Content starts

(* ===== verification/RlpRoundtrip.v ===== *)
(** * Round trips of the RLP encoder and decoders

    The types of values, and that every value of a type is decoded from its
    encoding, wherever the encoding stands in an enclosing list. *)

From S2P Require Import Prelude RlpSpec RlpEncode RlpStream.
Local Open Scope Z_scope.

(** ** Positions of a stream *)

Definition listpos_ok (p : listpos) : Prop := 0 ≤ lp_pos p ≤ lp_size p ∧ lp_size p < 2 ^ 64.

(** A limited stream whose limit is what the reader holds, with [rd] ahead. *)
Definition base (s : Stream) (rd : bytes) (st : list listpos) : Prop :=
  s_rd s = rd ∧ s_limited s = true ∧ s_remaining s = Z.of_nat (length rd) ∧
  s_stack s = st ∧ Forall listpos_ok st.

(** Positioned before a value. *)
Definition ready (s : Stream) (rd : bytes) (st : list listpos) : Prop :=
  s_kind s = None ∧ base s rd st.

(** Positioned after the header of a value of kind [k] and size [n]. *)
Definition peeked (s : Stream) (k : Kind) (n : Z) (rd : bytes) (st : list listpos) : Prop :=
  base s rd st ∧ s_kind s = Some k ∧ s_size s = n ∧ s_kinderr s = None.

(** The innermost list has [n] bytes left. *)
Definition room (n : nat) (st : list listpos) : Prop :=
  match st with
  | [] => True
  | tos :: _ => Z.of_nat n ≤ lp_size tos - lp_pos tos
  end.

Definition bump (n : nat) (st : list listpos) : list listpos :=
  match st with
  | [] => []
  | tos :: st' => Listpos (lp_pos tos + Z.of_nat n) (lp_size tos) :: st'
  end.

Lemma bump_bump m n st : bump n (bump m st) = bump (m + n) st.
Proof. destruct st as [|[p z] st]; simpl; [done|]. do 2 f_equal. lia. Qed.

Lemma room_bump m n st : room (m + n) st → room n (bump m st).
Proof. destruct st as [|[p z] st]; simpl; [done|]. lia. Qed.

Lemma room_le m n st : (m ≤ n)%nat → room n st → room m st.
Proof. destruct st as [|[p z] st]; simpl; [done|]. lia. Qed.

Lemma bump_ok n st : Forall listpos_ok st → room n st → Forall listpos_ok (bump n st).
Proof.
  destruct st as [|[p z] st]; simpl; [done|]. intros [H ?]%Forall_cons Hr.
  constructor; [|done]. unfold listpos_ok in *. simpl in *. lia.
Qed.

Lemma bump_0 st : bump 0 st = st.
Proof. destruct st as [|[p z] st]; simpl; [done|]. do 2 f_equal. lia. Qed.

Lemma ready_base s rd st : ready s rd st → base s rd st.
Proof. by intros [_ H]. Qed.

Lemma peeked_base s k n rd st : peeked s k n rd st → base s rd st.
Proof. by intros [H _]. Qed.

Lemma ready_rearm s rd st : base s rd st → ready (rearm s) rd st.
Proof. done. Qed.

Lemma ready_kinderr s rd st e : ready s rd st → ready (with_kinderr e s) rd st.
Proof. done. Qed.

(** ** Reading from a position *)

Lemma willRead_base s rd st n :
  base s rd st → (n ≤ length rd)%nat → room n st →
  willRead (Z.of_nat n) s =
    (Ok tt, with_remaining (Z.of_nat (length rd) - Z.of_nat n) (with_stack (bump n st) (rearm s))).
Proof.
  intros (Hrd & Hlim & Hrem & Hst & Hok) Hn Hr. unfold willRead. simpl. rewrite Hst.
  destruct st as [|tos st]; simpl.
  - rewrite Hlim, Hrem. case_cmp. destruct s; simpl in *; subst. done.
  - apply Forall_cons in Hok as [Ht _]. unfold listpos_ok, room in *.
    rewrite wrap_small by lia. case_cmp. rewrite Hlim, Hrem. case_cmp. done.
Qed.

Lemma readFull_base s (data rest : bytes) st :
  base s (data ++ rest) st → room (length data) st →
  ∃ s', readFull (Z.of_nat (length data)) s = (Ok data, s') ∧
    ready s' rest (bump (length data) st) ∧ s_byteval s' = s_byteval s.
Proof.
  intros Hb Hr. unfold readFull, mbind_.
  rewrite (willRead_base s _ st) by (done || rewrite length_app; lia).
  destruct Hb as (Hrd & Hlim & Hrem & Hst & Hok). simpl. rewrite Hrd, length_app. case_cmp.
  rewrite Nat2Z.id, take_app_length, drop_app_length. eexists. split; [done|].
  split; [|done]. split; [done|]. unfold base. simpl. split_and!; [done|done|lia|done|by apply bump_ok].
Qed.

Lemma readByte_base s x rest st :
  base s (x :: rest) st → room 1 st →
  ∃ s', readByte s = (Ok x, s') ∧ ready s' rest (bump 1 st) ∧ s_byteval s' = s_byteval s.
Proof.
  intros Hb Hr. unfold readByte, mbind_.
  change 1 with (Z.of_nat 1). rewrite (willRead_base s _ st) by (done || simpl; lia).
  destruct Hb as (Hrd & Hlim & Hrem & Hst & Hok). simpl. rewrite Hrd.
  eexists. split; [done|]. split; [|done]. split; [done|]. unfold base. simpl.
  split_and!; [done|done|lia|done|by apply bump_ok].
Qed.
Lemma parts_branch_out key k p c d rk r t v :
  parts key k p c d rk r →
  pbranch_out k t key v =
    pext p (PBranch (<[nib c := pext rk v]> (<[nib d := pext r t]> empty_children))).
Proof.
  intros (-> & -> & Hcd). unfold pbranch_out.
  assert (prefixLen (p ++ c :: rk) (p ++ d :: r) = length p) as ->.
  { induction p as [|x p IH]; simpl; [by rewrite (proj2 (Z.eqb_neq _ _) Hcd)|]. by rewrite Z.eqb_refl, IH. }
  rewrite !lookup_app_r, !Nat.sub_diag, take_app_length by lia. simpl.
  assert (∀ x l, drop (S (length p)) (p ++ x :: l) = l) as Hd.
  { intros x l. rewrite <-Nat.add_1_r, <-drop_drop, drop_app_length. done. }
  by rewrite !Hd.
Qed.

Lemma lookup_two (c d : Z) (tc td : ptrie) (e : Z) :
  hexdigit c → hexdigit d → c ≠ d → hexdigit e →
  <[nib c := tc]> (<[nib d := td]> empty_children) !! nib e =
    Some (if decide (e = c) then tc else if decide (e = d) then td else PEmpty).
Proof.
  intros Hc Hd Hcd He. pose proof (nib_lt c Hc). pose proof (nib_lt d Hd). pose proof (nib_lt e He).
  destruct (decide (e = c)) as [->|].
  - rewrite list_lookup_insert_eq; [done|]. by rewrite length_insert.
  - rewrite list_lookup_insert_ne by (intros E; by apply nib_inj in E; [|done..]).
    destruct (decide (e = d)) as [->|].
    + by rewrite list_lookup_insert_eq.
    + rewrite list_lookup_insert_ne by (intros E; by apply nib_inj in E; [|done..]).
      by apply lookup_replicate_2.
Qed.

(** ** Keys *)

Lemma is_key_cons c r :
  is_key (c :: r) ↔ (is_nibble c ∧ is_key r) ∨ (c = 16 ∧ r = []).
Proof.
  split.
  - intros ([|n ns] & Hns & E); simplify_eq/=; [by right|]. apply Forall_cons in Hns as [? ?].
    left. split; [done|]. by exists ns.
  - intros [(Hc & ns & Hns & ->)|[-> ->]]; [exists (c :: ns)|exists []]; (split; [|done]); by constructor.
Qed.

Content ends

## YOUR INSTRUCTIONS
Where the line containing "is_key (c :: r)" appears in the data above, begin there and reproduce every line to the end exactly; include nothing else.

## REPLY TO THE TASK
  is_key (c :: r) ↔ (is_nibble c ∧ is_key r) ∨ (c = 16 ∧ r = []).
Proof.
  split.
  - intros ([|n ns] & Hns & E); simplify_eq/=; [by right|]. apply Forall_cons in Hns as [? ?].
    left. split; [done|]. by exists ns.
  - intros [(Hc & ns & Hns & ->)|[-> ->]]; [exists (c :: ns)|exists []]; (split; [|done]); by constructor.
Qed.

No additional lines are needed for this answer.